Create HintDb pf.
#[export] Hint Resolve printable_app printable_ip printable_interface : pf.
#[export] Hint Extern 1 (printable_text (lit _)) => by apply printable_check : pf.
#[export] Hint Extern 1 (printable_text (dec _)) => by apply printable_dec : pf.

Lemma printable_port_rules q f proto allowed specs r :
  (∀ t, printable_text t → printable_text (f t)) →
  r ∈ pf_port_rules q f proto allowed specs → printable_text (text r).
Proof.
  intros Hf (x & -> & (s & _ & Hs)%list_elem_of_omap)%list_elem_of_fmap. apply Hf. by eapply printable_port.
Qed.

Lemma printable_address_rules i q a r :
  valid_interface i = true → r ∈ pf_address_rules i q (show_ip a) → printable_text (text r).
Proof.
  intros Hi. unfold pf_address_rules. set (g := default ingress_all (ingress q)).
  assert (∀ (b : bool) x, printable_text (text x) → r ∈ (if b then [x] else []) → printable_text (text r)) as Hb.
  { intros [] x Hx; [by intros ->%list_elem_of_singleton|by intros ?%elem_of_nil]. }
  rw !elem_of_app. destruct (contains_char _ _), (all g); rw ?elem_of_app ?list_elem_of_singleton;
  intros Hr; decompose [or] Hr; clear Hr;
    first [ eapply Hb; [|eassumption] | eapply printable_port_rules; [|eassumption]; intros t Ht | subst r ];
    cbn [text inbound_rule]; unfold port_pass, port_block; auto 20 with pf.
Qed.

Lemma lines_ruleset rules :
  Forall (λ r, printable_text (text r)) rules → lines (flat_map (λ r, text r ++ [10]) rules) = map text rules.
Proof.
  intros Hr. unfold lines.
  assert (split 10 (flat_map (λ r, text r ++ [10]) rules) = map text rules ++ [[]]) as ->.
  { induction Hr as [|r rules Hr Hrules IH]; [done|]. cbn [flat_map map app]. rw -app_assoc. cbn [app].
    rw split_app ?IH //. intros Hin. pose proof (proj1 (Forall_forall _ _) Hr 10 Hin). unfold printable in *. lia. }
  rw last_snoc removelast_last map_map. apply map_ext_Forall. eapply Forall_impl; [exact Hr|]. intros r Ht. simpl.
  unfold strip_cr. destruct (last (text r)) as [c|] eqn:Hl; [|done].
  apply last_Some_elem_of in Hl. pose proof (proj1 (Forall_forall _ _) Ht c Hl). unfold printable in *.
  by rw (proj2 (Z.eqb_neq c 13)); [|lia].
Qed.

(** The anchor reaches [pf] rule by rule: whatever the peer map holds, the lines
    of the text handed to [pfctl] are exactly the planned rules, so the counters
    read back line up with them and no address, port or name can add a rule. *)
Theorem ruleset_lines (interface : str) (peers : list Peer) (pl : PfPlan) (Hplan : plan interface peers = Some pl) :
  lines (ruleset pl) = map text (pf_rules pl).
Proof.
  revert Hplan. unfold plan. destruct (valid_interface interface) eqn:Hi; cbn [negb]; [|done].
  destruct (existsb _ peers); cbn [negb]; intros <-%(inj Some); [|done]. apply lines_ruleset. cbn [pf_rules].
  apply Forall_forall. intros r. rw elem_of_app elem_of_cons elem_of_app list_elem_of_singleton. intros Hr.
  decompose [or] Hr; clear Hr; subst; cbn [text]; auto 20 with pf.
  - apply list_elem_of_In, in_flat_map in H as (q & _ & Hq). apply list_elem_of_In, list_elem_of_fmap in Hq as (t & -> & Ht).
    rewrite overlay_hosts_show in Ht. apply list_elem_of_fmap in Ht as (a & -> & _). cbn [text outbound_rule]. auto 20 with pf.
  - apply list_elem_of_In, in_flat_map in H as (q & _ & Hq). apply in_flat_map in Hq as (t & Ht%list_elem_of_In & Hq%list_elem_of_In).
    rewrite overlay_hosts_show in Ht. apply list_elem_of_fmap in Ht as (a & -> & _). by eapply printable_address_rules.
Qed.

(** ** A reader of the rules, for concrete packets *)

Fixpoint read_pf (ws : list str) (p : NewPacket) (accept ok : bool) : option bool :=
  match ws with
  | [] => if ok then Some accept else None
  | k :: rest =>
      if seq_b k "inet" then read_pf rest p accept (ok && negb (is_ipv6 (np_source p)))
      else if seq_b k "inet6" then read_pf rest p accept (ok && is_ipv6 (np_source p))
      else if existsb (seq_b k) ["all"; "to"; "any"; "keep"; "state"] then read_pf rest p accept ok
      else match rest with
           | [] => None
           | v :: rest =>
               if seq_b k "from" then read_pf rest p accept (ok && bool_decide (parse_ip v = Some (np_source p)))
               else if seq_b k "proto" then
                 read_pf rest p accept
                   (ok && existsb (λ q, bool_decide (v = pf_proto_text q) && (np_proto p =? proto_number q))
                            [PTcp; PUdp; PIcmp; PIcmpv6])
               else if seq_b k "port" then
                 read_pf rest p accept (ok && match read_port v with Some r => in_range r (np_port p) | None => false end)
               else None
           end
  end.

Definition simple_pf_verdict (rule : str) (p : NewPacket) : option bool :=
  match split 32 rule with
  | action :: dir :: _ :: _ :: _ :: rest =>
      if seq_b action "pass" && seq_b dir "in" then read_pf rest p true true
      else if seq_b action "block" then read_pf (drop 1 rest) p false true
      else None
  | _ => None
  end.

Definition word (s : str) : Prop := 32 ∉ s.

Lemma word_check s : contains_char 32 s = false → word s.
Proof. apply contains_char_false. Qed.

Lemma word_ip a : word (show_ip a).
Proof. intros Hin. pose proof (proj1 (Forall_forall _ _) (show_ip_graphic a) 32 Hin). unfold graphic in *. lia. Qed.

Lemma word_port lo hi : 0 ≤ lo → 0 ≤ hi → word (port_text (lo, hi)).
Proof.
  intros Hl Hh. unfold port_text. cbn [fst snd]. case_match; [apply dec_not_in; lia|].
  apply not_elem_of_app; split; [apply dec_not_in; lia|].
  apply not_elem_of_app; split; [by apply contains_char_false|apply dec_not_in; lia].
Qed.

Lemma word_interface i : valid_interface i = true → word i.
Proof.
  unfold valid_interface. intros Hv. to_prop. apply starts_with_true in H as [r ->].
  apply not_elem_of_app; split; [by apply contains_char_false|].
  rewrite (drop_app_length' (lit "utun")) // in H1. rewrite forallb_forall in H1.
  intros Hc%list_elem_of_In%H1. done.
Qed.

#[export] Hint Resolve word_ip word_port word_interface : pf.
#[export] Hint Extern 1 (word (lit _)) => by apply word_check : pf.

Ltac solve_words := repeat first [apply Forall_nil_2 | apply Forall_cons_2]; auto with pf.

Lemma words_pf i accept m : valid_interface i = true → pf_valid m → Forall word (pf_words i accept m).
Proof.
  intros Hi [[_ Hp] _]. destruct m as [src pr ports]. cbn [m_ports m_proto m_source] in *. unfold pf_words. cbn [m_ports m_proto m_source].
  repeat (apply Forall_app; split).
  - destruct accept; solve_words.
  - solve_words.
  - destruct pr as [[]|]; solve_words.
  - destruct pr as [[]|]; solve_words; by apply word_check.
  - destruct src; solve_words.
  - destruct ports as [[lo hi]|]; solve_words. apply word_port; lia.
  - destruct accept; solve_words.
Qed.
(* ===== verification/ConnectorProps.v ===== *)
(** * Connectors lease only what is safe

    The reserved ranges are exactly the documented ones, every lease in the tables
    is a safe host route with a bounded life whatever the connectors report, and a
    report with one bad answer leaves its connector with no lease. *)

From S2P Require Import Prelude Text Net Policy Ipam AclFilter ForwardFilter CoordAcl CoordForward AppConnectors.

(** ** Reserved addresses *)

(** An IPv4 address outside 0/8, 127/8, 169.254/16, 100.64/10 (with the metadata
    addresses) and everything from 224.0.0.0 on. *)
Definition v4_safe (a : Z) : Prop :=
  2 ^ 24 ≤ a < 224 * 2 ^ 24 ∧ a / 2 ^ 24 ≠ 127 ∧ a / 2 ^ 16 ≠ 169 * 256 + 254 ∧ a / 2 ^ 22 ≠ 100 * 4 + 1.

Definition NAT64 : Z := 0x64ff9b * 2 ^ 64.
Definition METADATA_V6 : Z := 0xfd000ec2 * 2 ^ 96 + 0x254.

Definition safe_target (sha256 : bytes → bytes) (org : str) (ip : IpAddr) : Prop :=
  match ip with
  | V4 a => v4_safe a
  | V6 a =>
      a / 2 ^ 32 ≠ 65535 ∧ (a / 2 ^ 32 = NAT64 → v4_safe (a mod 2 ^ 32)) ∧
      a ≠ METADATA_V6 ∧ a ≠ 0 ∧ a ≠ 1 ∧ a / 2 ^ 118 ≠ 0x3fa ∧ a / 2 ^ 120 ≠ 255 ∧
      a / 2 ^ 64 ≠ org_pool sha256 org / 2 ^ 64
  end.

Lemma find_range_None inside ip rs :
  find_range inside ip rs = None ↔ Forall (λ r, inside ip r.1.1 r.1.2 = false) rs.
Proof.
  unfold find_range. induction rs as [|r rs IH]; simpl; [by split|]. rw Forall_cons.
  destruct (inside ip r.1.1 r.1.2); simpl; [by split; [|intros []]|]. rw IH. tauto.
Qed.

■ **WHAT THIS TASK INVOLVES**
What you write must be the entries restated word for word, from the opening line through the one holding "intros Hr. unfold lines.", with nothing else.

■ **EXERCISE SOLUTION**
Create HintDb pf.
#[export] Hint Resolve printable_app printable_ip printable_interface : pf.
#[export] Hint Extern 1 (printable_text (lit _)) => by apply printable_check : pf.
#[export] Hint Extern 1 (printable_text (dec _)) => by apply printable_dec : pf.

Lemma printable_port_rules q f proto allowed specs r :
  (∀ t, printable_text t → printable_text (f t)) →
  r ∈ pf_port_rules q f proto allowed specs → printable_text (text r).
Proof.
  intros Hf (x & -> & (s & _ & Hs)%list_elem_of_omap)%list_elem_of_fmap. apply Hf. by eapply printable_port.
Qed.

Lemma printable_address_rules i q a r :
  valid_interface i = true → r ∈ pf_address_rules i q (show_ip a) → printable_text (text r).
Proof.
  intros Hi. unfold pf_address_rules. set (g := default ingress_all (ingress q)).
  assert (∀ (b : bool) x, printable_text (text x) → r ∈ (if b then [x] else []) → printable_text (text r)) as Hb.
  { intros [] x Hx; [by intros ->%list_elem_of_singleton|by intros ?%elem_of_nil]. }
  rw !elem_of_app. destruct (contains_char _ _), (all g); rw ?elem_of_app ?list_elem_of_singleton;
  intros Hr; decompose [or] Hr; clear Hr;
    first [ eapply Hb; [|eassumption] | eapply printable_port_rules; [|eassumption]; intros t Ht | subst r ];
    cbn [text inbound_rule]; unfold port_pass, port_block; auto 20 with pf.
Qed.

Lemma lines_ruleset rules :
  Forall (λ r, printable_text (text r)) rules → lines (flat_map (λ r, text r ++ [10]) rules) = map text rules.
Proof.
  intros Hr. unfold lines.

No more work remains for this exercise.